毒薬試飲会 006

012

 二人の関係が壊れてしまったかのように変わったのは、あの夜から。
 そう、全てはあの夜から始まって、すべてが変わった。

 入矢の誕生月まで残り三ヶ月。もうすぐ14になる。そんなときに入矢と洸にウラの仕事が入った。その頃にはもっと二人とも腕を上げて、先輩の腕に優るとも劣らない腕前になっていた。しかし仕事の内容を聞いたとき、入矢は断る事を考えた。
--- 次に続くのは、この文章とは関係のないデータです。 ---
(** * Dependency and usage analysis tools: a shallow embedding

    This development embeds the analysis core of the two tool modules
    [dependency_tools.py] and [analyze_python_ast.py]:

    - the specifier splitter [split_dependency] and the regular expression
      it matches with,
    - the manifest parsers, from [extract_pyproject_dependencies] to
      [parse_setup_py], and the aggregator that calls them,
    - the inline import scanner [extract_python_file_dependencies] with its
      probe [is_builtin_module],
    - the syntax tree visitor [ImportUsageVisitor], its driver
      [analyze_repo] and the lines of its report.

    Python strings are modelled as Rocq strings whose characters stand for
    the code points U+0000 to U+00FF.  Everything the tools obtain from the
    host (directory walks, file contents, the Python parser, the recursion
    limit of the interpreter, the module registry, the order in which the
    process lists a set) is collected in one record, [Host]; the YAML
    loader is given by [Loaders].  The TOML loader is the one the tools
    import, [tomli], and behaves as that library does. *)

From Stdlib Require Import ZArith NArith Ascii String DecimalString.
From stdpp Require Import base option list strings gmap.

Set Warnings "-register-all".

(** ** Python string primitives *)

Module PyStr.

Definition code (c : ascii) : N := N_of_ascii c.

Definition in_range (lo hi : N) (c : ascii) : bool :=
  ((lo <=? code c) && (code c <=? hi))%N.

(** [str.isspace] and the pattern class [\s] on U+0000..U+00FF. *)
Definition is_space (c : ascii) : bool :=
  in_range 9 13 c || in_range 28 32 c || in_range 133 133 c
  || in_range 160 160 c.

(** The pattern class [\d] on U+0000..U+00FF. *)
Definition is_digit (c : ascii) : bool := in_range 48 57 c.

(** The pattern class [\w] on U+0000..U+00FF: alphanumeric code points
    and the underscore. *)
Definition is_word (c : ascii) : bool :=
  in_range 48 57 c || in_range 65 90 c || in_range 95 95 c
  || in_range 97 122 c || in_range 170 170 c || in_range 178 179 c
  || in_range 181 181 c || in_range 185 186 c || in_range 188 190 c
  || in_range 192 214 c || in_range 216 246 c || in_range 248 255 c.

Definition is_char (x c : ascii) : bool := Ascii.eqb x c.

Global Arguments is_space : simpl never.
Global Arguments is_digit : simpl never.
Global Arguments is_word : simpl never.
Global Arguments is_char : simpl never.

Definition is_empty (s : string) : bool :=
  match s with EmptyString => true | String _ _ => false end.

(** Truthiness of a [str]. *)
Definition truthy (s : string) : bool := negb (is_empty s).

Fixpoint take_while (p : ascii -> bool) (s : string) : string :=
  match s with
  | EmptyString => EmptyString
  | String c s' => if p c then String c (take_while p s') else EmptyString
  end.

Fixpoint drop_while (p : ascii -> bool) (s : string) : string :=
  match s with
  | EmptyString => EmptyString
  | String c s' => if p c then drop_while p s' else s
  end.

Definition lstrip (s : string) : string := drop_while is_space s.

Fixpoint rstrip (s : string) : string :=
  match s with
  | EmptyString => EmptyString
  | String c s' =>
      let r := rstrip s' in
      if is_space c && is_empty r then EmptyString else String c r
  end.

(** [s.strip()] *)
Definition strip (s : string) : string := rstrip (lstrip s).

(** The first character of [s] exists and is of class [p]. *)
Definition starts_with (p : ascii -> bool) (s : string) : bool :=
  match s with
  | String c _ => p c
  | EmptyString => false
  end.

(** [s.startswith(p)], returning the remainder after the prefix. *)
Fixpoint strip_prefix (p s : string) : option string :=
  match p with
  | EmptyString => Some s
  | String a p' =>
      match s with
      | String b s' => if Ascii.eqb a b then strip_prefix p' s' else None
      | EmptyString => None
      end
  end.

Definition startswith (s p : string) : bool :=
  match strip_prefix p s with Some _ => true | None => false end.

(** [s.endswith(p)] *)
Fixpoint endswith (s p : string) : bool :=
  String.eqb s p
  || match s with
     | EmptyString => false
     | String _ s' => endswith s' p
     end.

(** [p in s] for two strings: [p] occurs in [s] as a substring. *)
Fixpoint contains (s p : string) : bool :=
  startswith s p
  || match s with
     | EmptyString => false
     | String _ s' => contains s' p
     end.

(** [s.split(sep)[0]] for a one-character separator. *)
Definition split_first (sep : ascii) (s : string) : string :=
  take_while (fun c => negb (Ascii.eqb c sep)) s.

(** The first [n] characters of [s]. *)
Fixpoint take (n : nat) (s : string) : string :=
  match n, s with
  | S n', String c s' => String c (take n' s')
  | _, _ => EmptyString
  end.

(** The characters of [s], each as a string of length one. *)
Fixpoint chars (s : string) : list string :=
  match s with
  | EmptyString => []
  | String c s' => String c EmptyString :: chars s'
  end.

End PyStr.

(** ** A backtracking matcher for the patterns of the [re] module

    [re.match] tries alternatives in priority order: a greedy quantifier
    first takes as much as it can and gives characters back only when the
    rest of the pattern fails.  The matcher is written in continuation
    passing style, the continuation standing for the rest of the pattern. *)

Module Re.

Inductive regex : Type :=
| Cls (p : ascii -> bool)          (* one character of a class *)
| Lit (s : string)                 (* a literal word *)
| Seq (r1 r2 : regex)              (* r1 r2 *)
| Alt (r1 r2 : regex)              (* r1|r2 *)
| Opt (r : regex)                  (* r?  greedy *)
| Star (p : ascii -> bool)         (* [class]*  greedy *)
| Plus (p : ascii -> bool)         (* [class]+  greedy *)
| Group (i : nat) (r : regex).     (* capturing group number i *)

(** The groups that took part in a match, by number. *)
Abbreviation groups := (gmap nat string).

Definition or_else {R} (a : option R) (b : option R) : option R :=
  match a with Some x => Some x | None => b end.

(** Greedy repetition of a class: longest run first, then shorter ones. *)
Fixpoint star {R} (p : ascii -> bool) (s : string)
    (k : string -> option R) : option R :=
  match s with
  | String c s' => if p c then or_else (star p s' k) (k s) else k s
  | EmptyString => k s
  end.

(** The text between the start [s] of a group and the rest [s'] left
    after it. *)
Definition consumed (s s' : string) : string :=
  PyStr.take (String.length s - String.length s') s.

Fixpoint run {R} (r : regex) (s : string) (g : groups)
    (k : string -> groups -> option R) : option R :=
  match r with
  | Cls p =>
      match s with
      | String c s' => if p c then k s' g else None
      | EmptyString => None
      end
  | Lit l =>
      match PyStr.strip_prefix l s with
      | Some s' => k s' g
      | None => None
      end
  | Seq r1 r2 => run r1 s g (fun s' g' => run r2 s' g' k)
  | Alt r1 r2 => or_else (run r1 s g k) (run r2 s g k)
  | Opt r1 => or_else (run r1 s g k) (k s g)
  | Star p => star p s (fun s' => k s' g)
  | Plus p =>
      match s with
      | String c s' => if p c then star p s' (fun s'' => k s'' g) else None
      | EmptyString => None
      end
  | Group i r1 => run r1 s g (fun s' g' => k s' (<[i := consumed s s']> g'))
  end.

(** The end of the pattern: whatever is left of the text, the match is
    found. *)
Definition accept (rest : string) (g : groups) : option groups := Some g.

(** [re.match(r, s)]: match at the start of [s]; the rest of [s] is
    free. *)
Definition rmatch (r : regex) (s : string) : option groups :=
  run r s ∅ accept.

(** The numbers of the groups of a pattern. *)
Fixpoint group_numbers (r : regex) : list nat :=
  match r with
  | Cls _ | Lit _ | Star _ | Plus _ => []
  | Seq r1 r2 | Alt r1 r2 => group_numbers r1 ++ group_numbers r2
  | Opt r1 => group_numbers r1
  | Group i r1 => i :: group_numbers r1
  end.

(** A pattern that can match the empty text. *)
Fixpoint nullable (r : regex) : bool :=
  match r with
  | Cls _ | Plus _ => false
  | Lit l => PyStr.is_empty l
  | Seq r1 r2 => nullable r1 && nullable r2
  | Alt r1 r2 => nullable r1 || nullable r2
  | Opt _ | Star _ => true
  | Group _ r1 => nullable r1
  end.

(** [m.group(i) or ""] *)
Definition group_or_empty (g : groups) (i : nat) : string :=
  default "" (g !! i).

End Re.

(** ** The specifier splitter *)

Definition is_name_char (c : ascii) : bool :=
  PyStr.is_word c || PyStr.is_char "-"%char c.

Definition is_comparator (c : ascii) : bool :=
  PyStr.is_char "<"%char c || PyStr.is_char ">"%char c || PyStr.is_char "="%char c
  || PyStr.is_char "~"%char c || PyStr.is_char "!"%char c.

Definition is_version_char (c : ascii) : bool :=
  PyStr.is_digit c || PyStr.is_word c || PyStr.is_char "."%char c
  || PyStr.is_char "*"%char c.

Definition not_char (x c : ascii) : bool := negb (PyStr.is_char x c).

(** [.] matches every character but the newline. *)
Definition is_dot (c : ascii) : bool := not_char "010"%char c.

Arguments is_name_char : simpl never.
Arguments is_comparator : simpl never.
Arguments is_version_char : simpl never.
Arguments not_char : simpl never.
Arguments is_dot : simpl never.

(** [([\w\-]+)] *)
Definition name_clause : Re.regex :=
  Re.Group 1 (Re.Plus is_name_char).

(** [(?:\[[^\]]+\])?] *)
Definition extras_clause : Re.regex :=
  Re.Opt (Re.Seq (Re.Cls (PyStr.is_char "["%char))
            (Re.Seq (Re.Plus (not_char "]"%char))
                    (Re.Cls (PyStr.is_char "]"%char)))).

(** [([<>=~!]\s[\d\w\.\*]+)?] *)
Definition comparator_clause : Re.regex :=
  Re.Opt (Re.Group 2
            (Re.Seq (Re.Cls is_comparator)
               (Re.Seq (Re.Cls PyStr.is_space)
                       (Re.Plus is_version_char)))).

(** [(;.+)?] *)
Definition condition_clause : Re.regex :=
  Re.Opt (Re.Group 3
            (Re.Seq (Re.Cls (PyStr.is_char ";"%char))
                    (Re.Plus is_dot))).

(** [([\w\-]+)(?:\[[^\]]+\])?([<>=~!]\s[\d\w\.\*]+)?(;.+)?] *)
Definition dependency_pattern : Re.regex :=
  Re.Seq name_clause
    (Re.Seq extras_clause
       (Re.Seq comparator_clause condition_clause)).

Definition split_dependency (dep : string) : string * string :=
  match Re.rmatch dependency_pattern (PyStr.strip dep) with
  | Some m =>
      let package := Re.group_or_empty m 1 in
      let version := PyStr.strip (Re.group_or_empty m 2) in
      let condition := PyStr.strip (Re.group_or_empty m 3) in
      let version :=
        if PyStr.truthy condition
        then PyStr.strip (version +:+ " " +:+ condition)
        else version in
      (package, if PyStr.truthy version then version else "Unknown")
  | None => (dep, "Unknown")
  end.

(** ** Exceptions and the statement monad

    Every exception the tools meet is an instance of [Exception]; only its
    message [str(e)] is ever observed.  A block of statements that mutates
    one accumulator list and may raise is a function from the accumulator
    to an outcome and the accumulator as the block left it: what was
    appended before an exception stays appended. *)

Inductive exn : Type := Exception (msg : string).

Definition exn_str (e : exn) : string := let 'Exception m := e in m.

Inductive result (A : Type) : Type :=
| Ok (a : A)
| Raise (e : exn).
Arguments Ok {A} a.
Arguments Raise {A} e.

Definition stmt (S A : Type) : Type := S -> result A * S.

Definition ret {S A} (a : A) : stmt S A := fun st => (Ok a, st).

Definition bind {S A B} (c : stmt S A) (k : A -> stmt S B) : stmt S B :=
  fun st =>
    match c st with
    | (Ok a, st') => k a st'
    | (Raise e, st') => (Raise e, st')
    end.

Declare Scope stmt_scope.
Delimit Scope stmt_scope with stmt.
Notation "x <- c ;; k" := (bind c (fun x => k))
  (at level 20, c at level 99, k at level 200, only parsing) : stmt_scope.
Notation "c ;; k" := (bind c (fun _ => k))
  (at level 100, k at level 200, only parsing, right associativity)
  : stmt_scope.

(** An expression that may raise, used inside a block. *)
Definition lift {S A} (r : result A) : stmt S A :=
  fun st => (r, st).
 仕事はノワールの父親とノワールを暗殺して欲しいというものだったからだ。どうしてこの仕事が入矢に回ってきたのか。御狐さまはきっとノワールが死んでしまうということを入矢に教えたかったに違いない。
 ノワールとノワールの父親は禁術が使える。禁術慣れしている先輩が暗殺を行うところだが、友を殺さなくてはいけない時に、それを後から知った入矢の気持ちを考えてくれたのだ。その証拠に話を持ってきたのは御狐さまだった。
「断ってもいいからね?」
 優しくそう言って下さった。だからこそ、やる気になった。
「いえ、やらせて下さい」
「入矢、お前にノワールが殺せるのか?」
 御狐さまの側近でもあり男娼でもある弥黒(やくろ)さまが聞いた。それに迷わず入矢は頷く。
「殺せます。……いや、殺します!」
「そうか、なら何も言うことはない」
 そのまま何日か暇を頂いて、気持ちの整理もつけた。迷うことはない。入矢は約束の日の晩に洸と共にノワールの住む屋敷に侵入した。
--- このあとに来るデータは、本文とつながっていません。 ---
(** X13. Every word kept by the tokenizer is in lower case, is made of
    word characters only (so it holds no white space and no hyphen), has
    at least three characters, is not a stopword and is not made of
    digits only. *)
Theorem kept_words_shape (W : world) (text w : string) :
  w ∈ clean_words W text →
  all_chars is_word w = true
  ∧ lower w = w
  ∧ all_chars (λ c, negb (isspace c) && negb (bool_decide (c = "-"%char))) w = true
  ∧ 3 ≤ String.length w
  ∧ (w ∉ stop_words W)
  ∧ isdigit w = false.
Proof.
  unfold clean_words. intros [(Hstop & Hdigit & Hlen) Hw]%list_elem_of_filter.
  destruct (runs_tokens _ _ (findall_words_runs _) w Hw) as (_ & Hword & Hchars).
  split_and!; [done| | |done|done|by destruct (isdigit w)].
  - apply lower_fixed, Hchars, lower_no_upper.
  - revert Hword. apply all_chars_impl. intros c Hc.
    rewrite (word_char_not_space c Hc). simpl.
    destruct (decide (c = "-"%char)) as [->|Hne]; [done|].
    by rewrite bool_decide_eq_false_2.
Qed.

Lemma kept_words_shape_witness :
  all_chars is_word "cats" = true ∧ lower "cats" = "cats".
Proof.
  destruct (kept_words_shape Toy.W "The Cats are running." "cats")
    as (Hword & Hlower & _).
  - vm_compute. left.
  - split; [exact Hword|exact Hlower].
Defined.

(** X15. A hyphen followed by a line break between two pieces of text
    disappears: the text the words are taken from is the two pieces, each
    treated on its own, put end to end. *)
Theorem wrapped_line_joined (W : world) (a b : string) :
  joined_text (a +:+ String "-" (String LF b)) = joined_text a +:+ joined_text b
  ∧ clean_words W (a +:+ String "-" (String LF b))
    = filter (λ w, (w ∉ stop_words W) ∧ (¬ isdigit w) ∧ 3 ≤ String.length w)
        (Re.findall_words (lower (joined_text a +:+ joined_text b))).
Proof.
  assert (joined_text (a +:+ String "-" (String LF b))
          = joined_text a +:+ joined_text b) as Hjoin.
  { rewrite !joined_text_eq.
    destruct (join_line_wraps_wrap_go a b) as [-> _].
    apply breaks_to_spaces_app. }
  split; [done|]. by rewrite <- Hjoin.
Qed.

(** X16. With a tagger that answers with the words it was given,
    [clean_and_lemmatize] returns one lemma for each kept word, in the
    order of the words: the lemma at a position is the normal form of the
    word at that position in the category of the tag the tagger gave to
    that word. *)
Theorem one_lemma_per_word (W : world) (text : string) :
  tagger_keeps_words W →
  ∃ lemmatized_words,
    clean_and_lemmatize W text
    = ([EvPrint MsgLemmatizing], Return lemmatized_words)
    ∧ length lemmatized_words = length (clean_words W text)
    ∧ ∀ i w, clean_words W text !! i = Some w →
        ∃ tag,
          pos_tag W (clean_words W text) !! i = Some (w, tag)
          ∧ lemmatized_words !! i
            = Some (normalize_word W w (Some (get_wordnet_pos tag))).
Proof.
  intros Htagger. rewrite clean_and_lemmatize_eq. eexists. split; [done|].
  specialize (Htagger (clean_words W text)).
  generalize dependent (clean_words W text). intros words.
  generalize (pos_tag W words). intros tagged <-.
  unfold lemmatize_tagged. split.
  - by rewrite length_map, length_fmap.
  - induction tagged as [|[w' tag'] tagged IH]; intros i w Hw.
    + by destruct i.
    + destruct i as [|i].
      * injection Hw as <-. by exists tag'.
      * apply (IH i w Hw).
Qed.

Lemma one_lemma_per_word_witness :
  ∃ lemmatized_words,
    clean_and_lemmatize Toy.W "The cats are running fast"
    = ([EvPrint MsgLemmatizing], Return lemmatized_words)
    ∧ lemmatized_words !! 1 = Some "run".
Proof.
  destruct (one_lemma_per_word Toy.W "The cats are running fast"
              toy_tagger_keeps_words) as (l & Hrun & _ & Hat).
  exists l. split; [exact Hrun|].
  destruct (Hat 1 "running") as (tag & Htag & ->); [vm_compute; reflexivity|].
  vm_compute in Htag. injection Htag as <-. vm_compute. reflexivity.
Defined.

(** ** The known words and the words of the text *)

Section KnownFacts.

Variable W : world.

Lemma universal_newlines_space_go s :
  (all_chars isspace s = true → all_chars isspace (universal_newlines s) = true)
  ∧ ∀ c, all_chars isspace (String c s) = true →
         all_chars isspace (universal_newlines (String c s)) = true.
Proof.
  induction s as [|a r [IH1 IH2]].
  - split; [done|]. intros c. cbn [universal_newlines].
    destruct (decide (c = CR)); [done|]. done.
  - split; [apply IH2|]. intros c Hall.
    change (all_chars isspace (String c (String a r)))
      with (isspace c && all_chars isspace (String a r)) in Hall.
    apply andb_prop in Hall as [Hc Hall].
    cbn [universal_newlines].
    destruct (decide (c = CR)) as [->|Hne].
    + destruct (decide (a = LF)) as [->|Hne'].
      * change (isspace LF && all_chars isspace (universal_newlines r) = true).
        simpl in Hall. by rewrite IH1.
      * change (isspace LF
                && all_chars isspace (universal_newlines (String a r)) = true).
        by rewrite IH2.
    + change (isspace c
              && all_chars isspace (universal_newlines (String a r)) = true).
      by rewrite Hc, IH2.
Qed.

Lemma split_lines_space s :
  all_chars isspace s = true → Forall (λ line, all_chars isspace line = true) (split_lines s).
Proof.
  induction s as [|c s IH]; [constructor|].
  intros [Hc Hs]%andb_prop. specialize (IH Hs). cbn [split_lines].
  destruct (decide (c = LF)) as [->|Hne].
  - constructor; [done|done].
  - destruct (split_lines s) as [|line lines]; constructor.
    + simpl. by rewrite Hc.
    + constructor.
    + apply Forall_cons in IH as [Hline _]. simpl. by rewrite Hc, Hline.
    + by apply Forall_cons in IH as [_ ?].
Qed.

Lemma known_set_blank content :
  all_chars isspace content = true → known_set W content = ∅.
Proof.
  intros Hblank. apply elem_of_equiv_empty_L. intros k.
  rewrite elem_of_known_set. intros (line & Hline & Hw & _).
  apply universal_newlines_space_go, split_lines_space in Hblank.
  rewrite Forall_forall in Hblank. specialize (Hblank line Hline).
  apply strip_empty in Hblank. rewrite Hblank in Hw. done.
Qed.

Lemma item_unknown_known lemmatized_words (known_words : gset string) k :
  k ∈ known_words →
  Counter.item (unknown_freq (classify lemmatized_words known_words)) k = 0.
Proof.
  intros Hk. unfold classify; cbn [unknown_freq].
  rewrite item_of_list, (occurrences_filter (λ w, w ∉ known_words)).
  by rewrite decide_False by (intros Hn; by apply Hn).
Qed.

End KnownFacts.

(** X17. A known-words file that exists and holds only white space (or
    nothing) gives the empty set; the loader then reports zero words
    loaded, not a missing file. *)
Theorem blank_known_words_file (W : world) (p content : string) :
  p ≠ "" → isfile W p = true → read_text W p = inr content →
  all_chars isspace content = true →
  load_known_words W (Some p) = ([EvPrint (MsgLoaded 0 p)], Return ∅).
Proof.
  intros Hp Hfile Hread Hblank.
  rewrite load_known_words_eq, decide_True by done.
  rewrite Hread, known_set_blank by done. by rewrite size_empty.
Qed.

Lemma blank_known_words_file_witness :
  load_known_words
    {| stop_words := ∅; lemmatize := λ w _, w; morphy := λ _ _, None;
       pos_tag := λ ws, (λ w, (w, "NN")) <$> ws;
       isfile := λ _, true;
       read_text := λ _, inr (String LF (String CR " "));
       pdf_pages := λ _, inl PdfError; can_write := λ _, true;
       cloud_accepts := λ _, true |}
    (Some "blank.txt")
  = ([EvPrint (MsgLoaded 0 "blank.txt")], Return ∅).
Proof.
  apply (blank_known_words_file _ "blank.txt" (String LF (String CR " ")));
    [discriminate|reflexivity|reflexivity|reflexivity].
Defined.

(** X18. A word listed in the known-words file is matched by a word of
    the text tagged as a noun (or with a tag outside J, V, R): for a line
    whose stripped lower-case form is [w], the lemma of the word [w] with
    such a tag is in the known set, and it is never counted as unknown. *)
Theorem known_noun_matches (W : world) (content line tag : string)
    (lemmatized_words : list string) :
  line ∈ file_lines content →
  lower (strip line) ≠ "" →
  get_wordnet_pos tag = NOUN →
  let lemma := normalize_word W (lower (strip line)) (Some (get_wordnet_pos tag)) in
  lemma ∈ known_set W content
  ∧ Counter.item
      (unknown_freq (classify lemmatized_words (known_set W content))) lemma = 0.
Proof.
  intros Hline Hw Htag. cbn zeta. rewrite Htag.
  assert (normalize_word W (lower (strip line)) (Some NOUN) ∈ known_set W content)
    as Hin.
  { apply elem_of_known_set. by exists line. }
  split; [done|]. by apply item_unknown_known.
Qed.

Lemma known_noun_matches_witness :
  "cat" ∈ known_set Toy.W Toy.known_txt
  ∧ Counter.item
      (unknown_freq (classify ["cat"; "fast"; "cat"] (known_set Toy.W Toy.known_txt)))
      "cat" = 0.
Proof.
  apply (known_noun_matches Toy.W Toy.known_txt ("Cats" +:+ String LF "") "NNS"
           ["cat"; "fast"; "cat"]).
  - vm_compute. left.
  - vm_compute. discriminate.
  - reflexivity.
Defined.

(** X19. The set the loader returns depends only on which words the
    lines of the file give once stripped and put in lower case: two files
    whose lines give the same words, in any order, with any repetitions,
    white space or letter case, load as the same set, and the same number
    of words is reported. *)
Theorem known_set_lines (W : world) (p1 p2 content1 content2 : string) :
  p1 ≠ "" → p2 ≠ "" →
  isfile W p1 = true → isfile W p2 = true →
  read_text W p1 = inr content1 → read_text W p2 = inr content2 →
  (∀ w, w ∈ map (λ line, lower (strip line)) (file_lines content1)
        ↔ w ∈ map (λ line, lower (strip line)) (file_lines content2)) →
  ∃ known_words,
    load_known_words W (Some p1)
    = ([EvPrint (MsgLoaded (size known_words) p1)], Return known_words)
    ∧ load_known_words W (Some p2)
      = ([EvPrint (MsgLoaded (size known_words) p2)], Return known_words).
Proof.
  intros Hp1 Hp2 Hfile1 Hfile2 Hread1 Hread2 Hwords.
  exists (known_set W content1).
  rewrite !load_known_words_eq, !decide_True by done.
  rewrite Hread1, Hread2. split; [done|].
  assert (known_set W content2 = known_set W content1) as ->; [|done].
  apply set_eq. intros k. rewrite !elem_of_known_set.
  split; intros (line & Hline & Hw & ->).
  - assert (lower (strip line)
            ∈ map (λ line, lower (strip line)) (file_lines content1))
      as (line' & Heq & Hline')%list_elem_of_fmap_1.
    { apply Hwords. by apply (list_elem_of_fmap_2 (λ line, lower (strip line))). }
    exists line'. rewrite <- Heq. done.
  - assert (lower (strip line)
            ∈ map (λ line, lower (strip line)) (file_lines content2))
      as (line' & Heq & Hline')%list_elem_of_fmap_1.
    { apply Hwords. by apply (list_elem_of_fmap_2 (λ line, lower (strip line))). }
    exists line'. rewrite <- Heq. done.
Qed.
 入矢と共に暗殺に出るのは洸だった。洸は自分もノワールと仲良くさせてもらったし、入矢と共にいきたいと言ったのだという。何度か遊びにいったことがあった。この手で友を殺すことが、一番の詫びになるだろう。
「入矢、ノワールは私が」
 洸が言った。入矢は首を横に振る。
「いざという時はわからないでしょう? 私達は正体を知られるわけにはいかないの」
「うん」
 二人は稚児。性別を明かせない。お稚児の時と違ってウラの仕事では二人とも性別を隠すような事はしていない。ノワールの家は翹揺亭が暗殺を行っていると知っているから正体がばれても構わないだろうが、暗殺はノワールと父親のみ。屋敷にいるスレイヴァントは殺害命令が出ていない。彼らにばれないようにしなくてはいけないのだ。
「それに父親の方が経験もあって手ごわいのよ。入矢の方が強いんだから強敵を相手にするべきよ」
「そうだね」
 ウラ稼業では入矢の方が洸より強かった。ならば強い相手と戦うのが当然である。自分のわがままで洸に、翹揺亭に迷惑をかけるわけにはいかないのだ。そう考え直して、洸の考えに頷いた。どちらにしろ、翹揺亭がノワール一家を裏切ることには変わらない。
 ここからは別行動になる。入矢は彼の父親を、洸はノワールを殺しに闇夜を駆けた。二人の居場所はだいたい見当が付いていた。現在の時刻から考えれば、父親もノワールも自室にいるだろう。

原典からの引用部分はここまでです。